**EXERCISE INSTRUCTIONS:** Print the lines that run from the line with "unfold page_used, bitmap_word, s0." to the line with "destruct (Z.ltb_spec (q", keeping both end lines, exactly as they appear in the entries below, and nothing else.

**RECORDS SUPPLIED:**
Lemma alloc_scan_spec s count n : forall p rs rc,
  0 <= n -> 0 <= rc < count -> 0 <= p - rc -> (0 < rc -> rs = p - rc) ->
  (forall q, p - rc <= q < p -> page_used s q = false) ->
  (p - rc = 0 \/ page_used s (p - rc - 1) = true) ->
  no_run s count (fun r => 0 <= r /\ r + count <= p) ->
  match alloc_scan s count rs rc (seqZ p n) with
  | Some r => 0 <= r /\ r + count <= p + n /\
              (forall q, r <= q < r + count -> page_used s q = false) /\
              no_run s count (fun r' => 0 <= r' < r)
  | None => no_run s count (fun r => 0 <= r /\ r + count <= p + n)
  end.
Proof.
  intros p rs rc Hn. revert p rs rc. pattern n. revert n Hn. apply natlike_ind.
  { intros p rs rc Hrc H0 Hrs Hfree Hedge Hno. simpl. by rewrite Z.add_0_r. }
  intros n Hn IH p rs rc Hrc H0 Hrs Hfree Hedge Hno.
  rewrite seqZ_cons by lia. rewrite Z.pred_succ. simpl. rewrite bit_clear_spec.
  replace (p + Z.succ n) with (Z.succ p + n) by lia.
  destruct (page_used s p) eqn:Ep; simpl.
  - apply IH; try lia.
    + right. replace (Z.succ p - 0 - 1) with p by lia. done.
    + intros r [Hr Hr']. destruct (Z.eq_dec (r + count) (Z.succ p)).
      * exists p. split; [lia|done].
      * apply Hno. lia.
  - set (rs' := if rc =? 0 then p else rs).
    assert (Ers : rs' = p - rc).
    { unfold rs'. destruct (Z.eqb_spec rc 0); [lia|]. apply Hrs. lia. }
    destruct (Z.eqb_spec (rc + 1) count) as [Ec|Ec].
    + split_and!; [lia|lia| |].
      * intros q Hq. destruct (Z.eq_dec q p) as [->|]; [done|]. apply Hfree. lia.
      * intros r' Hr'. destruct Hedge as [Hz|Hz]; [lia|].
        destruct (Z.lt_ge_cases (p - rc - 1) (r' + count)).
        -- exists (p - rc - 1). split; [lia|done].
        -- apply Hno. lia.
    + apply IH; try lia.
      * intros q Hq. destruct (Z.eq_dec q p) as [->|]; [done|]. apply Hfree. lia.
      * replace (Z.succ p - (rc + 1)) with (p - rc) by lia. done.
      * intros r [Hr Hr']. destruct (Z.eq_dec (r + count) (Z.succ p)) as [He|].
        -- destruct Hedge as [Hz|Hz]; [lia|].
           exists (p - rc - 1). split; [lia|done].
        -- apply Hno. lia.
Qed.

Lemma alloc_scan_first_fit s count :
  pmm_wf s -> 0 < count ->
  match alloc_scan s count 0 0 (seqZ 0 (g_total_pages s)) with
  | Some r => 0 <= r /\ r + count <= g_total_pages s /\
              (forall q, r <= q < r + count -> page_used s q = false) /\
              no_run s count (fun r' => 0 <= r' < r)
  | None => no_run s count (fun r => 0 <= r /\ r + count <= g_total_pages s)
  end.
Proof.
  intros Hwf Hc. pose proof (wf_total _ Hwf).
  apply (alloc_scan_spec s count (g_total_pages s) 0 0 0); try lia.
  intros r Hr. lia.
Qed.

(** * The allocator implements its interface *)

#[export] Instance pmm_allocator : PageAllocator pmm := {
  alloc_page := pmm_alloc_page;
  alloc_pages := pmm_alloc_pages;
  free_page := pmm_free_page;
  pa_inv := pmm_wf;
  pa_avail := avail;
  pa_managed := managed }.

Lemma managed_same s s' :
  g_mem_base s' = g_mem_base s -> g_total_pages s' = g_total_pages s ->
  forall q, managed s' q <-> managed s q.
Proof. intros Eb Et q. unfold managed, page_addr. by rewrite Eb, Et. Qed.

Lemma pmm_alloc_page_refines s r s' :
  pmm_wf s -> pmm_alloc_page s = (r, s') ->
  pmm_wf s' /\ (forall q, managed s' q <-> managed s q) /\
  ((r = 0 /\ s' = s /\ forall q, ~ avail s q) \/
   (r <> 0 /\ avail s r /\ forall q, avail s' q <-> avail s q /\ q <> r)).
Proof.
  intros Hwf. unfold pmm_alloc_page.
  destruct (find_range _ _ _) as [p|] eqn:E; intros [= <- <-].
  - apply alloc_page_some in E as [Hf _]. pose proof Hf as [Hp _].
    pose proof (set_used_fields p s) as (Eb & Et & _).
    rewrite page_addr_u64 by done.
    split_and!; [by apply set_used_wf|by apply managed_same|].
    right. split_and!; [by apply page_free_nonzero|by exists p|].
    intros q. by apply avail_set_used.
  - split_and!; [done..|]. left. split_and!; [done..|].
    intros q (p & Hf & _). by eapply alloc_page_none.
Qed.

Lemma avail_run s r n :
  pmm_wf s -> 0 < n -> 0 <= r -> r + n <= g_total_pages s ->
  let s' := for_range r (r + n) set_used s in
  (forall q, avail s' q <-> avail s q /\ ~ in_run (page_addr s r) n q).
Proof.
  intros Hwf Hn Hr Hle s' q.
  destruct (set_used_run s r (r + n) Hwf Hr Hle) as (_ & Eb & Et & Hu).
  unfold avail, page_free, page_addr, in_run, PAGE_SIZE in *. fold s' in Eb, Et, Hu.
  rewrite Eb, Et. split.
  - intros (p & [Hp Hf] & ->). rewrite Hu in Hf by lia. b2p.
    split; [exists p; split; done|].
    destruct (Z.leb_spec r p), (Z.ltb_spec p (r + n)); simpl in *; try done; lia.
  - intros [(p & [Hp Hf] & ->) Hno]. exists p. rewrite Hu, Hf by lia.
    destruct (Z.leb_spec r p), (Z.ltb_spec p (r + n)); simpl; try done; lia.
Qed.

Lemma pmm_alloc_pages_refines n s r s' :
  pmm_wf s -> 0 < n -> pmm_alloc_pages n s = (r, s') ->
  pmm_wf s' /\ (forall q, managed s' q <-> managed s q) /\
  ((r = 0 /\ s' = s) \/
   (r <> 0 /\ (forall i, 0 <= i < n -> avail s (r + i * 4096)) /\
    forall q, avail s' q <-> avail s q /\ ~ in_run r n q)).
Proof.
  intros Hwf Hn. unfold pmm_alloc_pages. case_if; [intros [= <- <-]; auto|].
  pose proof (alloc_scan_first_fit s n Hwf Hn) as Hs.
  destruct (alloc_scan _ _ _ _ _) as [p|]; intros [= <- <-]; [|auto].
  destruct Hs as (Hp & Hle & Hf & _).
  destruct (set_used_run s p (p + n) Hwf Hp Hle) as (Hwf' & Eb & Et & _).
  rewrite page_addr_u64 by (auto; lia).
  split_and!; [done|by apply managed_same|]. right.
  assert (Hrun : forall i, 0 <= i < n -> avail s (page_addr s p + i * 4096)).
  { intros i Hi. exists (p + i). split; [split; [lia|apply Hf; lia]|].
    unfold page_addr, PAGE_SIZE. lia. }
  split_and!; [|done|].
  - apply page_free_nonzero; [done|]. split; [lia|apply Hf; lia].
  - intros q. by apply avail_run.
Qed.

Lemma pmm_free_page_refines p s :
  pmm_wf s -> p <> 0 ->
  pmm_wf (pmm_free_page p s) /\ (forall q, managed (pmm_free_page p s) q <-> managed s q) /\
  (forall q, avail (pmm_free_page p s) q <-> avail s q \/ (q = p /\ managed s p)).
Proof.
  intros Hwf Hnz. pose proof (wf_base _ Hwf) as [Hb0 Hbm]. unfold pmm_free_page.
  assert (Hun : (forall k, p = page_addr s k -> ~ 0 <= k < g_total_pages s) ->
    pmm_wf s /\ (forall q, managed s q <-> managed s q) /\
    (forall q, avail s q <-> avail s q \/ (q = p /\ managed s p))).
  { intros Hno. split_and!; [done..|]. intros q. split; [by left|].
    intros [?|[_ (k & Hk & Hp)]]; [done|]. by apply Hno in Hp. }
  unfold has_bits. change (PAGE_SIZE - 1) with (2 ^ 12 - 1). rewrite land_low_mask by lia.
  change (2 ^ 12) with 4096. change PAGE_SIZE with 4096.
  unfold page_addr, PAGE_SIZE in *.
  case_if.
  { apply Hun. intros k -> Hk. destruct Heqb as [Hlt|Hm]; b2p.
    - lia.
    - rewrite Z.mod_add in Hm; lia. }
  assert (Hpm : p mod 4096 = 0) by lia.
  set (k := (p - g_mem_base s) / 4096).
  assert (Hk : p = page_addr s k).
  { unfold page_addr, PAGE_SIZE, k. Z.div_mod_to_equations. lia. }
  case_if.
  { apply Hun. intros j Hj Hjr. unfold page_addr, PAGE_SIZE in Hk. lia. }
  assert (Hkr : 0 <= k < g_total_pages s).
  { split; [|lia]. unfold k. apply Z.div_pos; lia. }
  pose proof (set_free_fields k s) as (Eb & Et & _).
  split_and!; [|by apply managed_same|].
  - apply set_free_wf; try done. unfold page_addr, PAGE_SIZE in *. lia.
  - intros q. rewrite avail_set_free by done. rewrite <- Hk. split.
    + intros [?| ->]; [by left|right]. split; [done|]. by exists k.
    + intros [?|[-> _]]; auto.
Qed.

#[export] Instance pmm_allocator_laws : PageAllocatorLaws pmm.
Proof.
  split; simpl.
  - intros s q Hwf (p & Hf & ->). split; [exists p; split; [apply Hf|done]|].
    by apply page_free_nonzero.
  - intros s q Hwf (p & Hp & ->). pose proof (wf_base _ Hwf). pose proof (wf_end _ Hwf).
    unfold page_addr, PAGE_SIZE in *. split_and!; [|lia|lia].
    rewrite Z.mod_add; lia.
  - apply pmm_alloc_page_refines.
  - apply pmm_alloc_pages_refines.
  - intros p s. apply pmm_free_page_refines.
Qed.

(** * Initialisation *)

Lemma pmm_init_loop base total :
  0 <= total <= PMM_MAX_PAGES ->
  0 <= base -> base mod PAGE_SIZE = 0 -> base + total * PAGE_SIZE <= 2 ^ 48 ->
  let s0 := mk_pmm (replicate (Z.to_nat (PMM_MAX_PAGES / BITS_PER_WORD)) (not64 0)) base total 0 in
  let s1 := for_range 0 total set_free s0 in
  length (g_bitmap s1) = 512%nat /\ Forall is_u64 (g_bitmap s1) /\
  g_mem_base s1 = base /\ g_total_pages s1 = total /\ g_free_pages s1 = count_free s1 /\
  (forall q, 0 <= q < PMM_MAX_PAGES -> page_used s1 q = (total <=? q)).
Proof.
  intros Ht Hb Hm He s0 s1. unfold s1.
  assert (Hs0 : forall q, 0 <= q < PMM_MAX_PAGES -> page_used s0 q = true).
  { intros q Hq. destruct (word_index q Hq) as [Hw Hbit].
    unfold page_used, bitmap_word, s0. cbn [g_bitmap].
    rewrite lookup_replicate_2; [|change (PMM_MAX_PAGES / BITS_PER_WORD) with 512; unfold BITS_PER_WORD; lia].
    unfold BITS_PER_WORD. simpl default. rewrite testbit_not64, Z.bits_0 by lia.
    destruct (Z.ltb_spec (q mod 64) 64); [done|lia]. }
  apply (for_range_ind (fun i t => length (g_bitmap t) = 512%nat /\ Forall is_u64 (g_bitmap t) /\
      g_mem_base t = base /\ g_total_pages t = total /\ g_free_pages t = count_free t /\
      (forall q, 0 <= q < PMM_MAX_PAGES -> page_used t q = (i <=? q)))); [lia| |].
  - split_and!; try done.
    + apply Forall_replicate. apply not64_range.
    + unfold count_free. simpl g_total_pages. simpl g_free_pages.
      rewrite (count_unused_ext _ (fun _ => true)).
      * symmetry. apply count_unused_all.
      * intros q Hq%elem_of_seqZ. apply Hs0. lia.
    + intros q Hq. rewrite Hs0 by done. symmetry. apply Z.leb_le. lia.
  - intros i t Hi (Hl & Hw & Eb & Et & Hc & Hu).
    pose proof (set_free_fields i t) as (Eb' & Et' & El').
    split_and!; try congruence.
    + by apply set_free_words.
    + apply set_free_count; auto; lia.
    + intros q Hq. rewrite page_used_set_free, Hu by (auto; lia).
      destruct (Z.eqb_spec q i), (Z.leb_spec i q), (Z.leb_spec (i + 1) q); simpl; auto; lia.
Qed.
(* ===== verification/Vmm.v ===== *)
(** AArch64 stage-1 page tables: kernel/mm/vmm.c.

    A machine state is an allocator state (any implementation of the page
    allocator interface) and RAM.  Page tables live in RAM as 512 descriptors
    of 64 bits; a [uint64_t *table] is the table's physical address and
    [table[i]] is the word at [table + 8 * i].  The TLB maintenance
    instructions of vmm_unmap_page are not modelled: the theorems speak of the
    tables in memory. *)

From S2P Require Import Prelude.
From S2P Require Import PageAlloc.
From S2P Require Import Pmm.
Open Scope arm.

Definition VMM_FLAG_READ : Z := Z.shiftl 1 0.
Definition VMM_FLAG_WRITE : Z := Z.shiftl 1 1.
Definition VMM_FLAG_EXEC : Z := Z.shiftl 1 2.
Definition VMM_FLAG_DEVICE : Z := Z.shiftl 1 3.
Definition VMM_FLAG_USER : Z := Z.shiftl 1 4.

Definition TABLE_ENTRIES : Z := 512.
Definition TABLE_INDEX_MASK : Z := 0x1ff.
Definition DESC_VALID : Z := Z.shiftl 1 0.
Definition DESC_TABLE : Z := Z.shiftl 1 1.
Definition DESC_PAGE : Z := Z.shiftl 1 1.
Definition DESC_AF : Z := Z.shiftl 1 10.
Definition DESC_SH_INNER : Z := Z.shiftl 3 8.
Definition DESC_AP_RO : Z := Z.shiftl 1 7.
Definition DESC_AP_USER : Z := Z.shiftl 1 6.
Definition DESC_UXN : Z := Z.shiftl 1 54.
Definition DESC_PXN : Z := Z.shiftl 1 53.
Definition DESC_ATTR_NORMAL : Z := Z.shiftl 0 2.
Definition DESC_ATTR_DEVICE : Z := Z.shiftl 1 2.
Definition DESC_ADDR_MASK : Z := 0x0000fffffffff000.

Definition page_align_down (value : Z) : Z := Z.land value (not64 (PAGE_SIZE - 1)).

Definition page_align_up (value : Z) : Z :=
  Z.land (u64 (value + PAGE_SIZE - 1)) (not64 (PAGE_SIZE - 1)).

(** [page_span(offset, size, &span)]: the span, or None for the -1 return. *)
Definition page_span (offset size : Z) : option Z :=
  if (size =? 0) || (offset >=? PAGE_SIZE) then None
  else if size >? UINT64_MAX - offset then None
  else let end_ := u64 (offset + size) in
       if (end_ &? (PAGE_SIZE - 1)) && (end_ >? UINT64_MAX - (PAGE_SIZE - 1)) then None
       else Some (page_align_up end_).

Definition table_index (vaddr level : Z) : Z :=
  Z.land (Z.shiftr vaddr (39 - level * 9)) TABLE_INDEX_MASK.

(** The kernel's own byte offsets of the pages of a range:
    [for (off = 0; off < end; off += PAGE_SIZE)]. *)
Definition page_offsets (end_ : Z) : list Z :=
  (fun i => i * PAGE_SIZE) <$> seqZ 0 ((end_ + PAGE_SIZE - 1) / PAGE_SIZE).

Definition page_descriptor (paddr flags : Z) : Z :=
  let d := Z.lor (Z.lor (Z.lor (Z.land paddr DESC_ADDR_MASK) DESC_VALID) DESC_PAGE) DESC_AF in
  let d := if flags &? VMM_FLAG_DEVICE
           then Z.lor d (Z.lor (Z.lor DESC_ATTR_DEVICE DESC_UXN) DESC_PXN)
           else Z.lor d (Z.lor DESC_ATTR_NORMAL DESC_SH_INNER) in
  let d := if negb (flags &? VMM_FLAG_WRITE) then Z.lor d DESC_AP_RO else d in
  let d := if flags &? VMM_FLAG_USER then Z.lor d DESC_AP_USER else d in
  if negb (flags &? VMM_FLAG_EXEC) then Z.lor d (Z.lor DESC_UXN DESC_PXN)
  else if flags &? VMM_FLAG_USER then Z.lor d DESC_PXN
  else Z.lor d DESC_UXN.

(** Allocator state and RAM. *)
Record mach (A : Type) := Mach { m_pa : A; m_ram : gmap Z Z }.
Arguments Mach {A} _ _.
Arguments m_pa {A} _.
Arguments m_ram {A} _.

(** [table[i]]. *)
Definition slot (table i : Z) : Z := table + 8 * i.
Definition entry (ram : gmap Z Z) (table i : Z) : Z := rd64 ram (slot table i).

Definition zero_table (table : Z) (ram : gmap Z Z) : gmap Z Z :=
  for_range 0 TABLE_ENTRIES (fun i m => wr64 m (slot table i) 0) ram.

Section Ops.
Context {A : Type} `{PageAllocator A}.

Definition store (st : mach A) (a v : Z) : mach A := Mach (m_pa st) (wr64 (m_ram st) a v).

Definition vmm_new_table (st : mach A) : Z * mach A :=
  let '(paddr, pa) := alloc_page (m_pa st) in
  if paddr =? 0 then (0, Mach pa (m_ram st))
  else (paddr, Mach pa (zero_table paddr (m_ram st))).

(** [free_table_level(table, level)] with [depth = 3 - level]. *)
Fixpoint free_table_level (depth : nat) (table : Z) (st : mach A) : mach A :=
  if table =? 0 then st else
  let st :=
    match depth with
    | O => st
    | S depth' =>
        for_range 0 TABLE_ENTRIES (fun i st =>
          let e := entry (m_ram st) table i in
          if (e &? DESC_VALID) && (e &? DESC_TABLE)
          then free_table_level depth' (Z.land e DESC_ADDR_MASK) st else st) st
    end in
  Mach (free_page table (m_pa st)) (m_ram st).

Definition vmm_free_table (pgd : Z) (st : mach A) : mach A := free_table_level 3 pgd st.

Definition next_table (table index : Z) (st : mach A) : Z * mach A :=
  let e := entry (m_ram st) table index in
  if e &? DESC_VALID then
    if negb (e &? DESC_TABLE) then (0, st) else (Z.land e DESC_ADDR_MASK, st)
  else
    let '(child, st) := vmm_new_table st in
    if child =? 0 then (0, st)
    else (child, store st (slot table index)
            (Z.lor (Z.lor (Z.land child DESC_ADDR_MASK) DESC_VALID) DESC_TABLE)).

Definition vmm_map_page (pgd vaddr paddr flags : Z) (st : mach A) : Z * mach A :=
  if (pgd =? 0) || (vaddr &? (PAGE_SIZE - 1)) || (paddr &? (PAGE_SIZE - 1)) then (-1, st) else
  let '(level1, st) := next_table pgd (table_index vaddr 0) st in
  if level1 =? 0 then (-1, st) else
  let '(level2, st) := next_table level1 (table_index vaddr 1) st in
  if level2 =? 0 then (-1, st) else
  let '(level3, st) := next_table level2 (table_index vaddr 2) st in
  if level3 =? 0 then (-1, st) else
  let index3 := table_index vaddr 3 in
  if entry (m_ram st) level3 index3 &? DESC_VALID then (-1, st)
  else (0, store st (slot level3 index3) (page_descriptor paddr flags)).

(** The loop of leaf_table over the levels still to walk. *)
Fixpoint leaf_walk (ram : gmap Z Z) (vaddr : Z) (levels : list Z) (table : Z) : Z :=
  match levels with
  | [] => table
  | level :: rest =>
      let e := entry ram table (table_index vaddr level) in
      if negb (e &? DESC_VALID) || negb (e &? DESC_TABLE) then 0
      else leaf_walk ram vaddr rest (Z.land e DESC_ADDR_MASK)
  end.

Definition leaf_table (st : mach A) (pgd vaddr : Z) : Z :=
  if pgd =? 0 then 0 else leaf_walk (m_ram st) vaddr [0; 1; 2] pgd.

Definition vmm_unmap_page (pgd vaddr : Z) (st : mach A) : Z * mach A :=
  if (pgd =? 0) || (vaddr &? (PAGE_SIZE - 1)) then (-1, st) else
  let level3 := leaf_table st pgd vaddr in
  if level3 =? 0 then (-1, st) else
  let index3 := table_index vaddr 3 in
  if negb (entry (m_ram st) level3 index3 &? DESC_VALID) then (-1, st)
  else (0, store st (slot level3 index3) 0).

(** The rollback loop of vmm_map_range: every page below [mapped]. *)
Definition unmap_upto (pgd aligned_vaddr mapped : Z) (st : mach A) : mach A :=
  foldl (fun st off => snd (vmm_unmap_page pgd (u64 (aligned_vaddr + off)) st)) st
        (page_offsets mapped).

(** The mapping loop of vmm_map_range over the offsets still to map. *)
Fixpoint map_loop (pgd vaddr paddr flags : Z) (offs : list Z) (st : mach A) : Z * mach A :=
  match offs with
  | [] => (0, st)
  | mapped :: rest =>
      let '(status, st) :=
        vmm_map_page pgd (u64 (vaddr + mapped)) (u64 (paddr + mapped)) flags st in
      if negb (status =? 0) then (-1, unmap_upto pgd vaddr mapped st)
      else map_loop pgd vaddr paddr flags rest st
  end.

**SOLUTION FOR THIS PROBLEM:**
    unfold page_used, bitmap_word, s0. cbn [g_bitmap].
    rewrite lookup_replicate_2; [|change (PMM_MAX_PAGES / BITS_PER_WORD) with 512; unfold BITS_PER_WORD; lia].
    unfold BITS_PER_WORD. simpl default. rewrite testbit_not64, Z.bits_0 by lia.
    destruct (Z.ltb_spec (q mod 64) 64); [done|lia]. }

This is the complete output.